SUPPLIED DATA START

(* ===== verification/DirentTrees.v ===== *)
(** The two trees of a directory (module [Dirents] of DirentCache) in one memory: what an operation
    on one of them does to both. Module [DirentTrees]. *)

From stdpp Require Import sorting.
From S2P Require Import Prelude AvlTree AvlSpec AvlRotate AvlInsert AvlIter AvlRemove DirentCache.
Local Open Scope Z_scope.

Module DirentTrees.

Import Avl AvlSpec AvlInsert AvlIter AvlRemove Dirents.

(** ** Orders by cookies *)

#[export] Instance cmpf_order e : Order (avl_dirent_hk_cmpf e).
Proof.
  split; unfold avl_dirent_hk_cmpf; intros a b; [|intros c ..];
    repeat match goal with |- context [?x <? ?y] => destruct (Z.ltb_spec x y) | |- context [?x =? ?y] => destruct (Z.eqb_spec x y) end; cbn; lia.
Qed.

Lemma cmpf_eq e a b : avl_dirent_hk_cmpf e a b = 0 <-> cookie_of e a = cookie_of e b.
Proof. unfold avl_dirent_hk_cmpf. destruct (Z.ltb_spec (cookie_of e a) (cookie_of e b)); [lia|]. destruct (Z.eqb_spec (cookie_of e a) (cookie_of e b)); lia. Qed.

Lemma cmpf_lt e a b : avl_dirent_hk_cmpf e a b < 0 <-> cookie_of e a < cookie_of e b.
Proof. unfold avl_dirent_hk_cmpf. destruct (Z.ltb_spec (cookie_of e a) (cookie_of e b)); [lia|]. destruct (Z.eqb_spec (cookie_of e a) (cookie_of e b)); lia. Qed.

(** ** Trees that do not change *)

Lemma sorted_ext cmp cmp' l : (forall a b, a ∈ l -> b ∈ l -> cmp' a b = cmp a b) -> sorted cmp l -> sorted cmp' l.
Proof.
  induction l as [|x l IH]; intros He Hs; [constructor|]. apply sorted_cons in Hs as [H1 H2]. apply sorted_cons. split.
  - intros b Hb. rewrite He; [auto | by left | by right].
  - apply IH; [|done]. intros a b Ha Hb. apply He; by right.
Qed.

(** In a sorted list, nodes that compare as equal are the same. *)
Lemma sorted_same cmp `{!Order cmp} l a b : sorted cmp l -> a ∈ l -> b ∈ l -> cmp a b = 0 -> a = b.
Proof.
  intros Hs Ha Hb Hab. induction l as [|x l IH]; [by apply elem_of_nil in Ha|].
  apply sorted_cons in Hs as [H1 H2]. apply elem_of_cons in Ha as [->|Ha], Hb as [->|Hb]; [done | | |auto].
  - specialize (H1 b Hb). lia.
  - specialize (H1 a Ha). pose proof (cmp_flip a x). lia.
Qed.

(** The tree is the same when its nodes are, for comparisons that agree on them. *)
Lemma wf_ext cmp cmp' s s' t : wf cmp s t -> (forall a, a ∈ elems t -> heap s' !! a = heap s !! a) -> tree s' = tree s ->
  (forall a b, a ∈ elems t -> b ∈ elems t -> cmp' a b = cmp a b) -> wf cmp' s' t.
Proof.
  intros [H1 H2 H3 H4 H5 H6 H7] Hh Ht Hc. split; try (rewrite Ht; done).
  - eapply at_ext; [exact H1 | | by rewrite Ht]. intros a. cbn. rewrite app_nil_r. apply Hh.
  - done.
  - by eapply sorted_ext.
Qed.

(** ** The loop of [avltree_inline_lookup] *)

Lemma inline_loop_spec cmp `{!Order cmp} n key s c t : at_place s c t -> follows cmp key c -> ht t <= Z.of_nat n -> sorted cmp (elems (plug c t)) ->
  inline_loop cmp n key (ptr t) s = done (List.hd 0 (filter (fun p => cmp p key = 0) (elems (plug c t))), s).
Proof.
  revert n c. induction t as [|l IHl p b r IHr]; intros n c Hat Hf Hk Hs.
  - destruct (sides_at cmp key c Leaf Hf Hs) as [HL HR]. rewrite elems_plug, filter_eq by done. by destruct n.
  - pose proof (at_node _ _ _ _ _ _ Hat) as ([Hp0 _] & Hb & Hlk & Hh). pose proof (ht_nonneg l). pose proof (ht_nonneg r).
    cbn in Hk. destruct n as [|n]; [lia|]. cbn [inline_loop ptr]. rewrite (proj2 (Z.eqb_neq p 0)) by lia. cbv zeta.
    destruct (Z.eqb_spec (cmp p key) 0) as [E0|E0].
    { destruct (sides_found cmp key c l p b r E0 Hs) as (A & B & -> & HA & HB). by rewrite (filter_eq cmp A [p] B) by (try done; by constructor). }
    destruct (Z.ltb_spec 0 (cmp p key)) as [Hlt|Hge].
    + rewrite (bind_done _ _ _ _ _ (get_left_ok s p _ Hh)). cbn [left].
      apply (IHl n (FL p b r :: c)); [by apply (at_fill s (FL p b r)) | by split | lia | done].
    + rewrite (bind_done _ _ _ _ _ (get_right_ok s p _ Hh)). cbn [right].
      apply (IHr n (FR l p b :: c)); [by apply (at_fill s (FR l p b)) | split; [lia | done] | lia | done].
Qed.

Lemma inline_ok cmp `{!Order cmp} fuel s t key : wf cmp s t -> (122 <= fuel)%nat ->
  avltree_inline_lookup fuel cmp key s = done (List.hd 0 (filter (fun p => cmp p key = 0) (elems t)), s).
Proof.
  intros Hwf Hfuel. pose proof (wf_height_bound _ _ _ Hwf) as Hht. pose proof (wf_at _ _ _ Hwf) as Hat. pose proof (at_root _ _ _ Hat) as Hr. cbn in Hr.
  unfold avltree_inline_lookup. rewrite (bind_done get_tree _ s (tree s) s), Hr by done.
  apply (inline_loop_spec cmp fuel key s [] t); [done | done | lia | apply Hwf].
Qed.

(** ** Two trees in one memory *)

Definition other (x : side) : side := match x with Act => Del | Del => Act end.
Definition view (x : side) (d : dir) : Avl.state := mk_state (nodes d) (tree_of x d).
Definition sel (x : side) (F : tr * tr) : tr := match x with Act => F.1 | Del => F.2 end.
Definition upd (x : side) (t : tr) (F : tr * tr) : tr * tr := match x with Act => (t, F.2) | Del => (F.1, t) end.

Lemma sel_upd x t F : sel x (upd x t F) = t. Proof. by destruct x. Qed.
Lemma sel_upd_other x t F : sel (other x) (upd x t F) = sel (other x) F. Proof. by destruct x. Qed.

Record two (d : dir) (F : tr * tr) : Prop := {
  two_wf : forall x, wf (avl_dirent_hk_cmpf (ents d)) (view x d) (sel x F);
  two_apart : forall v, v ∈ elems (sel Act F) -> v ∉ elems (sel Del F)
}.

Lemma two_apart' d F x v : two d F -> v ∈ elems (sel x F) -> v ∉ elems (sel (other x) F).
Proof. intros [_ H]. destruct x; cbn; [apply H|]. intros H1 H2. by apply (H v). Qed.

Lemma on_tree_done {A} x (m : M Avl.state A) d a s :
  m (view x d) = done (a, s) -> on_tree_of x m d = done (a, set_tree x (tree s) (heap s) d).
Proof. intros E. unfold on_tree_of. fold (view x d). by rewrite E. Qed.

Lemma on_tree_read {A} x (m : M Avl.state A) d a : m (view x d) = done (a, view x d) -> on_tree_of x m d = done (a, d).
Proof. intros E. rewrite (on_tree_done _ _ _ _ _ E). by destruct x, d. Qed.

(** An operation on one tree that only changes the nodes of that tree. *)
Lemma two_change x d F s t : two d F -> wf (avl_dirent_hk_cmpf (ents d)) s t ->
  (forall a, a ∉ elems t -> heap s !! a = nodes d !! a) -> (forall v, v ∈ elems t -> v ∉ elems (sel (other x) F)) ->
  two (set_tree x (tree s) (heap s) d) (upd x t F).
Proof.
  intros Ht Hwf Hm Hd.
  assert (wf (avl_dirent_hk_cmpf (ents d)) (mk_state (heap s) (tree_of (other x) d)) (sel (other x) F)) as Ho.
  { eapply wf_ext; [apply (two_wf _ _ Ht (other x)) | | done | done]. intros a Ha. apply Hm. intros Hi. by apply (Hd a Hi). }
  destruct s as [h T]. cbn in *. split.
  - intros y. destruct x, y; cbn in *; done.
  - intros v H1 H2. destruct x; cbn in *; [by apply (Hd v) | by apply (Hd v)].
Qed.

Lemma nodup_split (A B A' B' : list Z) v : NoDup (A ++ v :: B) -> A ++ v :: B = A' ++ v :: B' -> B = B'.
Proof.
  revert A'. induction A as [|a A IH]; intros [|a' A'] Hn E; cbn in *; simplify_eq; [done | | |].
  - apply NoDup_cons in Hn as [Hn _]. destruct Hn. set_solver.
  - apply NoDup_cons in Hn as [Hn _]. destruct Hn. set_solver.
  - apply NoDup_cons in Hn as [_ Hn]. by eapply IH.
Qed.

Lemma two_first x d F : two d F -> on_tree_of x avltree_first d = done (List.hd 0 (elems (sel x F)), d).
Proof. intros Ht. apply on_tree_read. unfold avltree_first. rewrite (bind_done get_tree _ (view x d) (tree_of x d) (view x d)) by done. by rewrite <- (wf_first _ _ _ (two_wf _ _ Ht x)). Qed.

Lemma two_size x d F : two d F -> on_tree_of x avltree_size d = done (zlen (elems (sel x F)), d).
Proof.
  intros Ht. apply on_tree_read. pose proof (two_wf _ _ Ht x) as Hwf. unfold avltree_size.
  rewrite (bind_done get_tree _ (view x d) (tree_of x d) (view x d)) by done. do 3 f_equal.
  change (size (tree_of x d)) with (size (tree (view x d))). rewrite (wf_size _ _ _ Hwf).
  pose proof (few_addrs _ _ _ (at_rep _ _ _ (wf_at _ _ _ Hwf)) (wf_nodup _ _ _ Hwf)). rewrite u64_small; [done|]. unfold zlen in *. lia.
Qed.

Section ops.
Context (fuel : nat) (Hfuel : (123 <= fuel)%nat).

Lemma two_insert x d F v : two d F -> addr v -> is_Some (nodes d !! v) -> (forall y, v ∉ elems (sel y F)) ->
  (forall w, w ∈ elems (sel x F) -> cookie_of (ents d) w <> cookie_of (ents d) v) ->
  exists s t, on_tree_of x (avltree_insert (avl_dirent_hk_cmpf (ents d)) fuel v) d = done (0, set_tree x (tree s) (heap s) d)
  /\ two (set_tree x (tree s) (heap s) d) (upd x t F) /\ elems t ≡ₚ v :: elems (sel x F)
  /\ forall a, a ∉ elems t -> heap s !! a = nodes d !! a.
Proof.
  intros Ht Ha [n Hn] Hnot Hkey.
  destruct (insert_correct _ fuel (view x d) (sel x F) v n (two_wf _ _ Ht x) ltac:(lia) Ha (Hnot x) Hn)
    as [(p & Hp & Hpv & _)|(_ & s & t & E & Hwf & Hel & Hm)].
  { apply cmpf_eq in Hpv. by destruct (Hkey p Hp). }
  exists s, t. split; [by apply on_tree_done|]. split; [|done]. apply two_change; [done | done | done|].
  intros w. rewrite Hel. intros [->|Hw]%elem_of_cons; [apply Hnot | by eapply two_apart'].
Qed.

Lemma two_insert_taken x d F v w : two d F -> addr v -> is_Some (nodes d !! v) -> v ∉ elems (sel x F) ->
  w ∈ elems (sel x F) -> cookie_of (ents d) w = cookie_of (ents d) v ->
  on_tree_of x (avltree_insert (avl_dirent_hk_cmpf (ents d)) fuel v) d = done (w, d).
Proof.
  intros Ht Ha [n Hn] Hnot Hw Hkey. pose proof (two_wf _ _ Ht x) as Hwf.
  destruct (insert_correct _ fuel (view x d) (sel x F) v n Hwf ltac:(lia) Ha Hnot Hn)
    as [(p & Hp & Hpv & E)|(Hnone & _)]; [|by destruct (Hnone w Hw); apply cmpf_eq].
  apply on_tree_read. rewrite E. do 3 f_equal.
  apply cmpf_eq in Hpv. rewrite <- Hkey in Hpv. apply cmpf_eq in Hpv. pose proof (wf_sorted _ _ _ Hwf) as Hs.
  by apply (sorted_same _ (elems (sel x F)) p w).
Qed.

Lemma two_remove x d F v : two d F -> v ∈ elems (sel x F) ->
  exists s t A B, on_tree_of x (avltree_remove fuel v) d = done (tt, set_tree x (tree s) (heap s) d)
  /\ two (set_tree x (tree s) (heap s) d) (upd x t F) /\ elems (sel x F) = A ++ v :: B /\ elems t = A ++ B
  /\ forall a, a ∉ elems t -> heap s !! a = nodes d !! a.
Proof.
  intros Ht Hv. destruct (remove_correct _ fuel (view x d) (sel x F) v (two_wf _ _ Ht x) Hfuel Hv) as (s & t & A & B & E & Hel & Hwf & Hel' & Hm).
  exists s, t, A, B. split; [by apply on_tree_done|]. split_and!; [|done..]. apply two_change; [done | done | done|].
  intros w. rewrite Hel'. intros Hw. eapply two_apart'; [done|]. rewrite Hel. set_solver.
Qed.

Lemma two_inline x d F cmp `{!Order cmp} key : wf cmp (view x d) (sel x F) ->
  on_tree_of x (avltree_inline_lookup fuel cmp key) d = done (List.hd 0 (filter (fun p => cmp p key = 0) (elems (sel x F))), d).
Proof. intros Hwf. apply on_tree_read. apply inline_ok; [done | done | lia]. Qed.

Lemma two_lookup x d F cmp `{!Order cmp} key : wf cmp (view x d) (sel x F) ->
  on_tree_of x (avltree_lookup cmp fuel key) d = done (List.hd 0 (filter (fun p => cmp p key = 0) (elems (sel x F))), d).
Proof. intros Hwf. apply on_tree_read. apply lookup_ok; [done | done | lia]. Qed.

Lemma two_sup x d F cmp `{!Order cmp} key : wf cmp (view x d) (sel x F) ->
  on_tree_of x (avltree_sup cmp fuel key) d
  = done (List.hd (root (tree_of x d)) (filter (fun p => 0 <= cmp p key) (elems (sel x F))), d).
Proof. intros Hwf. apply on_tree_read. rewrite (sup_ok cmp fuel _ _ key Hwf) by lia. done. Qed.

Lemma two_next x d F v A B : two d F -> elems (sel x F) = A ++ v :: B ->
  on_tree_of x (avltree_next fuel v) d = done (List.hd 0 B, d).
Proof.
  intros Ht Hel. pose proof (two_wf _ _ Ht x) as Hwf. pose proof (wf_height_bound _ _ _ Hwf) as Hht. pose proof (wf_nodup _ _ _ Hwf) as Hnd.
  pose proof (wf_at _ _ _ Hwf) as Hat. destruct (zip_to (sel x F) v) as (c & l & b & r & E); [rewrite Hel; set_solver|].
  rewrite <- E in *. apply (proj1 (at_plug _ _ _)) in Hat. apply on_tree_read. rewrite (next_at _ _ _ _ _ _ _ Hat) by lia.
  rewrite elems_plug in *. cbn in *. rewrite <- app_assoc in *. cbn in *. do 3 f_equal.
  apply (nodup_split (cleft c ++ elems l) _ A B v); [by rewrite <- app_assoc | by rewrite <- app_assoc].
Qed.

End ops.

End DirentTrees.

SUPPLIED DATA END

▶ TASK STATEMENT
In the records above, find the line with "revert n c."; write out exactly that line and each one after it, stopping after the line with "Hh)). cbn [right].".

▶ TASK ANSWER
  revert n c. induction t as [|l IHl p b r IHr]; intros n c Hat Hf Hk Hs.
  - destruct (sides_at cmp key c Leaf Hf Hs) as [HL HR]. rewrite elems_plug, filter_eq by done. by destruct n.
  - pose proof (at_node _ _ _ _ _ _ Hat) as ([Hp0 _] & Hb & Hlk & Hh). pose proof (ht_nonneg l). pose proof (ht_nonneg r).
    cbn in Hk. destruct n as [|n]; [lia|]. cbn [inline_loop ptr]. rewrite (proj2 (Z.eqb_neq p 0)) by lia. cbv zeta.
    destruct (Z.eqb_spec (cmp p key) 0) as [E0|E0].
    { destruct (sides_found cmp key c l p b r E0 Hs) as (A & B & -> & HA & HB). by rewrite (filter_eq cmp A [p] B) by (try done; by constructor). }
    destruct (Z.ltb_spec 0 (cmp p key)) as [Hlt|Hge].
    + rewrite (bind_done _ _ _ _ _ (get_left_ok s p _ Hh)). cbn [left].
      apply (IHl n (FL p b r :: c)); [by apply (at_fill s (FL p b r)) | by split | lia | done].
    + rewrite (bind_done _ _ _ _ _ (get_right_ok s p _ Hh)). cbn [right].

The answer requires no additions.